GOAL OF THE EXERCISE: I need the lines below from the one with "do 14 (try (wp_step; cbv beta)); try lia." down to the one with "Forall hs_record_ok rs" reproduced exactly, both ends included, and nothing else.

EXCERPTED DATA:
(* ===== verification/Fragment.v ===== *)
(** * IP fragmentation and decoys ([src/packet/fragment.c], [src/packet/fake.c])

    [packet_fragment_ipv4] cuts an IPv4/TCP datagram into two IP fragments;
    its theorem is stated against a receiver's reassembly of them.
    [packet_make_fake_tcp_v4] builds a decoy whose TCP checksum is the bitwise
    complement of the captured one; its theorem says exactly when a receiver
    rejects the decoy. *)

From stdpp Require Import base list numbers strings.
From Stdlib Require Import ZArith Lia.
From S2P Require Import Prelude Checksum Packet Split.

Definition IP_FLAG_DF : Z := 0x4000.
Definition IP_FLAG_MF : Z := 0x2000.
Definition IP_FRAG_UNIT : Z := 8.

(** ** The code *)

Definition packet_fragment_ipv4 (inp : list Z) (tcp_payload_split_offset : Z)
    (out1 out2 : list Z) : pres ((list Z * Z) * (list Z * Z)) :=
  ip ← packet_parse_ipv4 inp;
  if negb (ip4_protocol ip =? 6) then Err PACKET_ERR_UNSUPPORTED else
  tcp ← packet_parse_tcp (ip4_payload ip);
  let raw_offset := tcp_offset_bytes tcp + tcp_payload_split_offset in
  if (tcp_payload_split_offset =? 0)
     || (tcp_payload_len tcp <=? tcp_payload_split_offset)
  then Err PACKET_ERR_MALFORMED else
  let frag_offset := (raw_offset + IP_FRAG_UNIT - 1) / IP_FRAG_UNIT * IP_FRAG_UNIT in
  if (frag_offset <? tcp_offset_bytes tcp) || (ip4_payload_len ip <=? frag_offset)
  then Err PACKET_ERR_MALFORMED else
  let ihl := ip4_ihl_bytes ip in
  (* fragment 1 *)
  hdr ← slice inp 0 ihl;
  out1 ← store out1 0 hdr;
  part ← slice (ip4_payload ip) 0 frag_offset;
  out1 ← store out1 ihl part;
  let out1_len := ihl + frag_offset in
  out1 ← store out1 2 (bytes16 (u16 out1_len));
  old_flags ← fetch16 out1 6;
  let flags_frag := u16 (Z.land old_flags IP_FLAG_DF) in
  let flags_frag := u16 (Z.lor (Z.land flags_frag (Z.lnot IP_FLAG_DF)) IP_FLAG_MF) in
  out1 ← store out1 6 (bytes16 flags_frag);
  out1 ← store out1 10 [0; 0];
  csum ← checksum_ipv4_header out1 ihl;
  out1 ← store out1 10 (bytes16 csum);
  (* fragment 2 *)
  hdr ← slice inp 0 ihl;
  out2 ← store out2 0 hdr;
  part ← slice (ip4_payload ip) frag_offset (ip4_payload_len ip - frag_offset);
  out2 ← store out2 ihl part;
  let out2_len := ihl + (ip4_payload_len ip - frag_offset) in
  out2 ← store out2 2 (bytes16 (u16 out2_len));
  out2 ← store out2 6 (bytes16 (u16 (frag_offset / IP_FRAG_UNIT)));
  out2 ← store out2 10 [0; 0];
  csum ← checksum_ipv4_header out2 ihl;
  out2 ← store out2 10 (bytes16 csum);
  Ok ((out1, out1_len), (out2, out2_len)).
(** C5: when the hostname parser extracts a name of at least two bytes, the
    split finder run on the same bytes returns an offset strictly inside
    exactly that name: its middle. *)
Theorem tls_split_cuts_extracted_name data host_out h :
  bytes_ok data -> bytes_ok host_out ->
  tls_parse_client_hello_sni data host_out = Ok h ->
  exists q n,
    0 <= q /\ q + n <= zlen data /\ bsub h 0 n = bsub data q n /\ bget h n = 0 /\
    (n < 2 -> tls_find_sni_split data = Err tt) /\
    (2 <= n -> tls_find_sni_split data = Ok (q + n / 2) /\ q < q + n / 2 < q + n).
Proof.
  intros Hd Hh Heq.
  destruct (wp_Ok_inv _ _ _ _ (tls_parse_client_hello_sni_wp data Hd host_out Hh) Heq)
    as (q & n & (Hat & _ & _ & _ & Hn) & ->).
  pose proof (sni_at_bounds data q n Hd Hat) as Hq.
  exists q, n.
  refine (conj _ (conj _ (conj _ (conj _ (conj _ _))))); try lia.
  - pose proof (zlen_bsub data q n) as Hz. rewrite bsub_app_l by lia.
    rewrite <- Hz at 2 by lia. apply bsub_all.
  - rewrite bget_app_r by (rewrite zlen_bsub; lia).
    rewrite zlen_bsub, Z.sub_diag by lia. done.
  - intros Hlt. pose proof (tls_find_sni_split_wp data Hd) as H.
    destruct (tls_find_sni_split data) as [r|[]|]; [|done|done].
    destruct H as (q' & n' & Hat' & ? & _).
    destruct (sni_at_unique _ _ _ _ _ Hat Hat'). lia.
  - intros Hlt. pose proof (tls_find_sni_split_wp data Hd) as H.
    destruct (tls_find_sni_split data) as [r|[]|]; [| |done].
    + destruct H as (q' & n' & Hat' & ? & ->).
      destruct (sni_at_unique _ _ _ _ _ Hat Hat') as [-> ->]. split; [done|].
      pose proof (Z.div_str_pos n' 2). pose proof (Z.div_lt n' 2). lia.
    + specialize (H q n Hat). lia.
Qed.

Lemma tls_split_cuts_extracted_name_witness :
  exists h, tls_parse_client_hello_sni (enc_client_hello sample_hello) sample_host = Ok h /\
  exists q n, bsub h 0 n = bsub (enc_client_hello sample_hello) q n /\ bget h n = 0.
Proof.
  eexists. split; [vm_compute; reflexivity|].
  destruct (tls_split_cuts_extracted_name (enc_client_hello sample_hello) sample_host
    (str "example.com" ++ 0 :: repeat 0xaa 4)) as (q & n & _ & _ & H1 & H2 & _);
    [by apply bytes_okb_ok|by apply bytes_okb_ok|vm_compute; reflexivity|].
  exists q, n. split; [exact H1|exact H2].
Defined.

(** Round trip: every ClientHello that the RFC encoder produces within
    the 16 KiB cap, whatever extensions surround its server_name, is parsed
    back to exactly its hostname, and the split point lies in that hostname. *)
Theorem client_hello_sni_roundtrip c host_out :
  client_hello_ok c -> bytes_ok host_out -> 2 <= zlen (ch_name c) < zlen host_out ->
  exists q,
    tls_parse_client_hello_sni (enc_client_hello c) host_out
      = Ok (ch_name c ++ 0 :: bfrom host_out (zlen (ch_name c) + 1)) /\
    bsub (enc_client_hello c) q (zlen (ch_name c)) = ch_name c /\
    tls_find_sni_split (enc_client_hello c) = Ok (q + zlen (ch_name c) / 2).
Proof.
  intros Hc Hh Hn. pose proof (bytes_ok_enc_client_hello c Hc) as Hd.
  destruct (enc_sni_extractable c (zlen host_out) Hc) as (q & He & Hb); [lia|].
  exists q. split; [|split; [done|]].
  - pose proof (tls_parse_client_hello_sni_wp _ Hd host_out Hh) as H.
    destruct (tls_parse_client_hello_sni _ _) as [h|e|]; [|by destruct (H _ _ He)|done].
    destruct H as (q' & n' & He' & ->).
    destruct (sni_at_unique _ _ _ _ _ (proj1 He) (proj1 He')) as [<- <-]. by rewrite Hb.
  - pose proof (tls_find_sni_split_wp _ Hd) as H.
    destruct (tls_find_sni_split _) as [r|[]|]; [| |done].
    + destruct H as (q' & n' & Hat' & _ & ->).
      by destruct (sni_at_unique _ _ _ _ _ (proj1 He) Hat') as [<- <-].
    + specialize (H _ _ (proj1 He)). lia.
Qed.

Lemma client_hello_sni_roundtrip_witness :
  client_hello_ok sample_hello /\
  tls_parse_client_hello_sni (enc_client_hello sample_hello) sample_host
    = Ok (str "example.com" ++ 0 :: repeat 0xaa 4).
Proof.
  assert (Hc : client_hello_ok sample_hello).
  { repeat (refine (conj _ _)); try (apply bytes_okb_ok; reflexivity);
      try (vm_compute; congruence);
      (repeat constructor; try (vm_compute; congruence); by apply bytes_okb_ok). }
  split; [exact Hc|].
  destruct (client_hello_sni_roundtrip sample_hello sample_host Hc) as (q & E & _);
    [by apply bytes_okb_ok|vm_compute; split; congruence|].
  rewrite E. vm_compute. reflexivity.
Defined.

(** ** Re-framing records *)

(** The two records [tls_fragment_first_record] makes of the first one. *)
Definition two_records (data : list Z) (at_ : Z) : list Z :=
  bsub data 0 3 ++ bytes16 at_ ++ bsub data 5 at_ ++
  bsub data 0 3 ++ bytes16 (bget16 data 3 - at_) ++
  bsub data (5 + at_) (zlen data - 5 - at_).

Definition fragmentable_record (data : list Z) (at_ : Z) (size : Z) : Prop :=
  6 <= zlen data /\ bget data 0 = 0x16 /\ bget data 1 = 0x03 /\
  1 <= at_ < bget16 data 3 /\ at_ < zlen data - 5 /\ zlen data + 5 <= size.

Ltac filled_step :=
  match goal with
  | F : filled ?b ?pre ?b' |- wp (store ?b' _ _) _ _ =>
      apply (wp_store_filled b pre b' _ _ _ _ F);
      [ repeat first [rewrite zlen_app | rewrite zlen_cons
                     | rewrite zlen_bytes16 | rewrite zlen_bsub by lia];
        change (zlen (@nil Z)) with 0; lia |];
      clear F; intros ? F
  end.

Lemma tls_fragment_first_record_wp data at_ out :
  bytes_ok data ->
  wp (tls_fragment_first_record data at_ out)
    (fun r => fragmentable_record data at_ (zlen out) /\
              r.2 = zlen data + 5 /\ zlen (two_records data at_) = zlen data + 5 /\
              filled out (two_records data at_) r.1)
    (fun _ => ~ fragmentable_record data at_ (zlen out)).
Proof.
  intros Hd. unfold fragmentable_record, tls_fragment_first_record. cbv zeta.
  pose proof (bget16_range data 3 Hd) as Hr. unfold is_u16 in Hr.
  do 14 (try (wp_step; cbv beta)); try lia.
  pose proof (filled_nil out) as F.
  repeat first [filled_step | wp_step]; cbn [fst snd].
  assert (Hz : zlen (two_records data at_) = zlen data + 5).
  { unfold two_records. rewrite !zlen_app, !zlen_bytes16, !zlen_bsub by lia. lia. }
  split; [lia|]. split; [done|]. split; [done|].
  unfold two_records, bytes16. rewrite <- !app_assoc in F. exact F.
Qed.

(** Records as (header, body) pairs, the last body perhaps cut short. *)
Definition hs_record_ok (r : list Z * list Z) : Prop :=
  zlen r.1 = 5 /\ bget r.1 0 = 0x16 /\ zlen r.2 <= bget16 r.1 3.
Definition hs_bytes (rs : list (list Z * list Z)) : list Z :=
  concat (map (fun r => r.1 ++ r.2) rs).
Definition hs_bodies (rs : list (list Z * list Z)) : list Z := concat (map snd rs).
Fixpoint hs_declared (rs : list (list Z * list Z)) : Z :=
  match rs with [] => 0 | r :: rs' => bget16 r.1 3 + hs_declared rs' end.

Lemma hs_bytes_snoc rs r : hs_bytes (rs ++ [r]) = hs_bytes rs ++ r.1 ++ r.2.
Proof. unfold hs_bytes. rewrite map_app, concat_app. cbn. by rewrite app_nil_r. Qed.

Lemma hs_bodies_snoc rs r : hs_bodies (rs ++ [r]) = hs_bodies rs ++ r.2.
Proof. unfold hs_bodies. rewrite map_app, concat_app. cbn. by rewrite app_nil_r. Qed.

Lemma hs_declared_snoc rs r : hs_declared (rs ++ [r]) = hs_declared rs + bget16 r.1 3.
Proof. induction rs as [|x rs IH]; cbn; [lia|]. rewrite IH. lia. Qed.

Section coalesce.
Context (inp out : list Z) (Hin : bytes_ok inp) (Hout : 5 <= zlen out).

(** The records [rs] were copied and [cs_pos] bytes consumed. *)
Definition coalesce_done (rs : list (list Z * list Z)) (s : coalesce_state) : Prop :=
  Forall hs_record_ok rs /\ inp = hs_bytes rs ++ bfrom inp (cs_pos s) /\
  0 <= cs_pos s <= zlen inp /\
  filled out (bsub out 0 5 ++ hs_bodies rs) (cs_out s) /\
  cs_body s = 5 + zlen (hs_bodies rs) /\ cs_declared s = hs_declared rs /\
  cs_records s = zlen rs.
(** A suffix rule [".t"] matches on a label boundary only: it matches
    exactly the domains that are [t], or that end in ["." ++ t], up to case
    (so ["notexample.com"] never matches [".example.com"]). *)
Theorem suffix_match_label_boundary d t :
  suffix_match d (46 :: t) = true <->
  lower d = lower t \/ exists p, lower d = p ++ 46 :: lower t.
Proof.
  unfold suffix_match. rewrite zlen_cons, bget_cons_0. pose proof (zlen_nonneg t).
  pose proof (zlen_nonneg d).
  replace ((1 + zlen t =? 0)) with false by (symmetry; apply Z.eqb_neq; lia).
  change (negb (46 =? 46)) with false. cbn [orb].
  assert (Hlen : forall p, lower d = p ++ 46 :: lower t -> zlen d = zlen p + 1 + zlen t).
  { intros p Hp. rewrite <- (zlen_lower d), Hp, zlen_app, zlen_cons, zlen_lower. lia. }
  assert (Heq : lower d = lower t -> zlen d = zlen t).
  { intros E. by rewrite <- (zlen_lower d), E, zlen_lower. }
  destruct (Z.ltb_spec (zlen d + 1) (1 + zlen t)) as [Hlt|Hle].
  { split; [done|]. intros [E|[p E]]; [apply Heq in E; lia|].
    apply Hlen in E. pose proof (zlen_nonneg p). lia. }
  destruct (Z.eqb_spec (1 + zlen t) (zlen d + 1)) as [He|Hne].
  - change (bfrom (46 :: t) 1) with t. rewrite ieq_true. split; [by left|].
    intros [E|[p E]]; [done|]. apply Hlen in E. pose proof (zlen_nonneg p). lia.
  - rewrite ieq_true. rewrite (lower_tail d _ (46 :: t)) by lia.
    change (lower (46 :: t)) with (46 :: lower t). split.
    + intros (p & _ & E). right. by exists p.
    + intros [E|[p E]]; [apply Heq in E; lia|]. exists p. split; [|done].
      apply Hlen in E. lia.
Qed.

(** The first suffix rule in file order wins, not the longest. *)
Example suffix_rule_order :
  strategy_has_explicit_rule
    (mk_config STRATEGY_PASS
       [mk_rule (str ".com") [STRATEGY_PASS]; mk_rule (str ".example.com") [STRATEGY_SPLIT]] 8)
    (str "www.example.com") = Some [STRATEGY_PASS].
Proof. vm_compute. reflexivity. Qed.

(** ** Printing and parsing chains *)

Lemma strategy_chain_is_safe_iff c :
  strategy_chain_is_safe c = true <->
  (exists a, c = [a]) \/ c = [STRATEGY_FAKE; STRATEGY_SPLIT] \/
  c = [STRATEGY_SPLIT; STRATEGY_FAKE].
Proof.
  split.
  - destruct c as [|a [|b [|x c]]]; unfold strategy_chain_is_safe.
    + done.
    + by left; exists a.
    + intros H. right. destruct a, b; try done; by auto.
    + rewrite !zlen_cons. pose proof (zlen_nonneg c).
      rewrite !(proj2 (Z.eqb_neq _ _)) by lia. done.
  - by intros [[a ->]|[-> | ->]].
Qed.

Lemma append_name_room n buf name :
  zlen buf + zlen name < n -> append_name n buf name = buf ++ name.
Proof.
  revert buf. induction name as [|c name IH]; intros buf H; cbn; [by rewrite app_nil_r|].
  rewrite zlen_cons in H. pose proof (zlen_nonneg name).
  rewrite (proj2 (Z.ltb_lt _ _)) by lia. rewrite IH, <- app_assoc; [done|].
  rewrite zlen_app. change (zlen [c]) with 1. lia.
Qed.

Lemma describe_one n a :
  zlen (strategy_name a) < n -> describe_actions n 0 [] [a] = strategy_name a.
Proof. intros H. cbn. by rewrite append_name_room. Qed.

Lemma describe_two n a b :
  zlen (strategy_name a) + 1 + zlen (strategy_name b) < n ->
  describe_actions n 0 [] [a; b] = strategy_name a ++ 43 :: strategy_name b.
Proof.
  intros H. pose proof (zlen_nonneg (strategy_name b)). cbn [describe_actions].
  change (0 <? 0) with false. change (0 <? 0 + 1) with true. cbn [andb].
  rewrite (append_name_room n [] (strategy_name a)) by (change (zlen (@nil Z)) with 0; lia).
  cbn [app]. rewrite (proj2 (Z.ltb_lt _ _)) by lia. rewrite append_name_room.
  - by rewrite <- app_assoc.
  - rewrite zlen_app. change (zlen [43]) with 1. lia.
Qed.

(** Printing and parsing chains are inverse: every whitelisted chain,
    printed by [strategy_chain_describe] into a buffer of at least 13
    bytes, is parsed back to itself by [strategy_chain_from_string]; and
    whatever string [strategy_chain_from_string] accepts gives a whitelisted
    chain (so unsafe combinations are never produced). *)
Theorem strategy_chain_roundtrip :
  (forall c n, strategy_chain_is_safe c = true -> 13 <= n ->
     exists s, strategy_chain_describe c n = Some s /\ strategy_chain_from_string s = Ok c) /\
  (forall s, match strategy_chain_from_string s with
             | Ok c => strategy_chain_is_safe c = true
             | Err _ => True
             | Fault => False
             end).
Proof.
  split; [|intros s; exact (strategy_chain_from_string_wp s)].
  intros c n Hc Hn. unfold strategy_chain_describe.
  rewrite (proj2 (Z.eqb_neq _ _)) by lia. eexists. split; [reflexivity|].
  apply strategy_chain_is_safe_iff in Hc as [[a ->]|[-> | ->]].
  - rewrite describe_one; [by destruct a|]. apply Z.le_lt_trans with 12; [by destruct a|lia].
  - rewrite describe_two; [done|]. change (_ + _) with 10. lia.
  - rewrite describe_two; [done|]. change (_ + _) with 10. lia.
Qed.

EXERCISE OUTPUT:
  do 14 (try (wp_step; cbv beta)); try lia.
  pose proof (filled_nil out) as F.
  repeat first [filled_step | wp_step]; cbn [fst snd].
  assert (Hz : zlen (two_records data at_) = zlen data + 5).
  { unfold two_records. rewrite !zlen_app, !zlen_bytes16, !zlen_bsub by lia. lia. }
  split; [lia|]. split; [done|]. split; [done|].
  unfold two_records, bytes16. rewrite <- !app_assoc in F. exact F.
Qed.

(** Records as (header, body) pairs, the last body perhaps cut short. *)
Definition hs_record_ok (r : list Z * list Z) : Prop :=
  zlen r.1 = 5 /\ bget r.1 0 = 0x16 /\ zlen r.2 <= bget16 r.1 3.
Definition hs_bytes (rs : list (list Z * list Z)) : list Z :=
  concat (map (fun r => r.1 ++ r.2) rs).
Definition hs_bodies (rs : list (list Z * list Z)) : list Z := concat (map snd rs).
Fixpoint hs_declared (rs : list (list Z * list Z)) : Z :=
  match rs with [] => 0 | r :: rs' => bget16 r.1 3 + hs_declared rs' end.

Lemma hs_bytes_snoc rs r : hs_bytes (rs ++ [r]) = hs_bytes rs ++ r.1 ++ r.2.
Proof. unfold hs_bytes. rewrite map_app, concat_app. cbn. by rewrite app_nil_r. Qed.

Lemma hs_bodies_snoc rs r : hs_bodies (rs ++ [r]) = hs_bodies rs ++ r.2.
Proof. unfold hs_bodies. rewrite map_app, concat_app. cbn. by rewrite app_nil_r. Qed.

Lemma hs_declared_snoc rs r : hs_declared (rs ++ [r]) = hs_declared rs + bget16 r.1 3.
Proof. induction rs as [|x rs IH]; cbn; [lia|]. rewrite IH. lia. Qed.

Section coalesce.
Context (inp out : list Z) (Hin : bytes_ok inp) (Hout : 5 <= zlen out).

(** The records [rs] were copied and [cs_pos] bytes consumed. *)
Definition coalesce_done (rs : list (list Z * list Z)) (s : coalesce_state) : Prop :=
  Forall hs_record_ok rs /\ inp = hs_bytes rs ++ bfrom inp (cs_pos s) /\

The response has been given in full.